WooooDyy/Self-Polish

The experiment accuracy seems to be too low for gpt-3.5-turbo

ShadyPi opened this issue · 4 comments

Good idea! Polishing the question instead of prompt is a new angel of increasing the performance of LLM. However, the performance of gpt-3.5-turbo in your experiment is quite confusing because the accuracy is too low. According to my own experiment, without any extra prompt, the gpt-3.5-turbo gain 68% accuracy in GSM8K, higher than all your experiment results in GSM8K. The standard prompt in your code seems lead to a counterproductive effect on gpt-3.5-turbo's performance.

Thanks for your comment!

Firstly, prompts for standard Few-shot (without CoT or other techniques) are collected from the paper [1], following [2]. We report the results without performing any prompt engineering. Secondly, all the answer-side prompts are orthogonal to our methods. Here we just want to demonstrate the effectiveness of our problem-side method.
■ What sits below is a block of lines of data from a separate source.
(** The per-category loop body: the table has the columns of [col_order]
    minus the tag columns empty throughout the group, and the group's rows
    laid out on them. *)
Lemma group_table_inv col_order tag_columns key group_df key' t :
  group_table col_order tag_columns (key, group_df) = Ok (key', t) ->
  key' = key /\
  columns t
  = filter (fun col =>
              negb (contains col tag_columns
                    && forallb (fun r => is_empty (cell r col)) (rows group_df)))
           col_order /\
  Permutation (rows t) (map (reindex (columns t)) (rows group_df)).
Proof.
  unfold group_table, getitem_cols.
  destruct (filter (fun col => negb (contains col (columns group_df))) col_order);
    [|discriminate].
  cbn [bind]. unfold sort_values. cbn [columns rows].
  destruct (filter (fun col => negb (contains col col_order))
                   ["query_county"; "osm_id"]); [|discriminate].
  cbn [bind].
  set (S := sorted _ (map (reindex col_order) (rows group_df))).
  set (g2 := {| columns := col_order; rows := S |}).
  set (D := filter _ tag_columns).
  assert (HS : Permutation S (map (reindex col_order) (rows group_df)))
    by apply sorted_perm.
  assert (Hdrop : match D with [] => g2 | _ :: _ => drop g2 D end = drop g2 D).
  { destruct D as [|d D']; [|reflexivity].
    unfold drop, g2. cbn [columns rows contains existsb negb].
    assert (Hid : filter (fun _ : string => true) col_order = col_order)
      by (apply forallb_filter_id, forallb_forall; reflexivity).
    rewrite Hid. f_equal.
    rewrite <- (map_id S) at 1. apply map_ext_in. intros r Hr.
    apply (Permutation_in _ HS), in_map_iff in Hr.
    destruct Hr as (r0 & <- & _). symmetry. apply reindex_reindex, incl_refl. }
  rewrite Hdrop. intros [= <- <-]. split; [reflexivity|].
  assert (Hcols : columns (drop g2 D)
                  = filter (fun col =>
                              negb (contains col tag_columns
                                    && forallb (fun r => is_empty (cell r col))
                                               (rows group_df)))
                           col_order).
  { unfold drop. cbn [columns]. apply filter_ext_in. intros col Hcol. f_equal.
    apply eq_true_iff_eq. rewrite contains_In, andb_true_iff, contains_In.
    unfold D. rewrite filter_In, andb_true_iff, contains_In.
    cbn [columns rows g2].
    rewrite (forallb_perm _ _ _ HS).
    assert (Hsame : forallb (fun r => is_empty (cell r col))
                            (map (reindex col_order) (rows group_df))
                    = forallb (fun r => is_empty (cell r col)) (rows group_df)).
    { now apply forallb_cell_reindex. }
    rewrite Hsame. tauto. }
  split; [assumption|].
  unfold drop at 1. cbn [rows]. fold (columns (drop g2 D)). cbn [rows g2].
  rewrite HS, map_map. apply Permutation_refl'. apply map_ext.
  intros r. apply reindex_reindex. rewrite Hcols. intros col Hcol.
  now apply filter_In in Hcol.
Qed.

(** The per-category loop body is the category's table, then its write. *)
Lemma write_group_unfold {fs : FileSystem} col_order tag_columns group :
  write_group col_order tag_columns group
  = (table <- group_table col_order tag_columns group ;;
     written <- to_csv (fst table) (snd table) ;;
     Ok table).
Proof.
  destruct group as [purpose group_df]. unfold write_group, group_table.
  destruct (getitem_cols group_df col_order) as [g1|]; [cbn [bind]|reflexivity].
  destruct (sort_values g1 ["query_county"; "osm_id"]) as [g2|];
    [cbn [bind]|reflexivity].
  reflexivity.
Qed.

Lemma write_group_written {fs : FileSystem} col_order tag_columns group table :
  write_group col_order tag_columns group = Ok table ->
  group_table col_order tag_columns group = Ok table /\
  to_csv (fst table) (snd table) = Ok tt.
Proof.
  rewrite write_group_unfold.
  destruct (group_table col_order tag_columns group) as [table0|];
    [cbn [bind]|discriminate].
  destruct (to_csv (fst table0) (snd table0)) as [[]|] eqn:Hw;
    [cbn [bind]|discriminate].
  intros [= <-]. auto.
Qed.

Lemma write_group_inv {fs : FileSystem} col_order tag_columns key group_df key' t :
  write_group col_order tag_columns (key, group_df) = Ok (key', t) ->
  key' = key /\
  columns t
  = filter (fun col =>
              negb (contains col tag_columns
                    && forallb (fun r => is_empty (cell r col)) (rows group_df)))
           col_order /\
  Permutation (rows t) (map (reindex (columns t)) (rows group_df)).
Proof.
  intros Hw. apply write_group_written in Hw. destruct Hw as [Hw _].
  now apply group_table_inv.
Qed.

Lemma value_eqb_str_l s v : value_eqb (VStr s) v = true <-> v = VStr s.
Proof.
  destruct v as [|z|q|t]; simpl; try (split; discriminate).
  rewrite andb_true_iff. split.
  - intros [H1 H2]. f_equal. now apply String.leb_antisym.
  - intros [= ->]. split; destruct (String.leb_total s s); assumption.
Qed.

Lemma value_eqb_str_r s v : value_eqb v (VStr s) = true <-> v = VStr s.
Proof.
  destruct v as [|z|q|t]; simpl; try (split; discriminate).
  rewrite andb_true_iff. split.
  - intros [H1 H2]. f_equal. now apply String.leb_antisym.
  - intros [= ->]. split; destruct (String.leb_total s s); assumption.
Qed.

Lemma unique_In_str s vs : In (VStr s) vs -> In (VStr s) (unique vs).
Proof.
  induction vs as [|v vs IH]; simpl; [tauto|].
  intros [-> | Hin]; [now left|].
  destruct (value_eqb v (VStr s)) eqn:E.
  - apply value_eqb_str_r in E. now left.
  - right. apply filter_In. split; [auto | now rewrite E].
Qed.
[1] Chain-of-Thought Prompting Elicits Reasoning in Large Language Models

[2] Progressive-Hint Prompting Improves Reasoning in Large Language Models

Thanks for your reply!

I understand what you mean. You have proved that your method works on davinci-002 and 003. However, the prompt in paper [1] and paper [2] may be useful for GPT3 and Instruct-GPT (e.g., davinci-002 and 003), but for gpt-3.5-turbo, which is fine-tuned on chat, the prompt doesn't work.

According to my own experiment, without any prompt, and just extract the last number in gpt's response as the answer, the accuracy will achieve 68%. Therefore, while there is an increase in performance after applying your method, it's quite strange that your polish method combined with CoT or LtM only gains a performance of 65.5% on GSM8K.

Thank you very much for detailed comments!

Actually, in the Standard Few-shot setting, the prompt will not elicit the model to generate intermediate reasoning steps. Instead, the model generate the answer directly.
But if you feed 3.5-turbo with only question (without any prompt), it may tend to generate intermediate reasoning steps, which conflicts with our setting.

We test one example without prompts and find gpt-3.5-turbo output intermediate steps :

{"question": "A robe takes 2 bolts of blue fiber and half that much white fiber.  How many bolts in total does it take?", "answer": "It takes 2/2=<<2/2=1>>1 bolt of white fiber\nSo the total amount of fabric is 2+1=<<2+1=3>>3 bolts of fabric\n#### 3"}

Btw, the results of 65.5% you mentioned are achieved with davinci-003 which is the main model of our experiments.

Thanks for your explanation! I have to say sorry that I got the backbone model in table3 wrong. In this case, I am looking forward to your further research on polishing questions to improve the performance of gpt-3.5-turbo in no-prompt situation!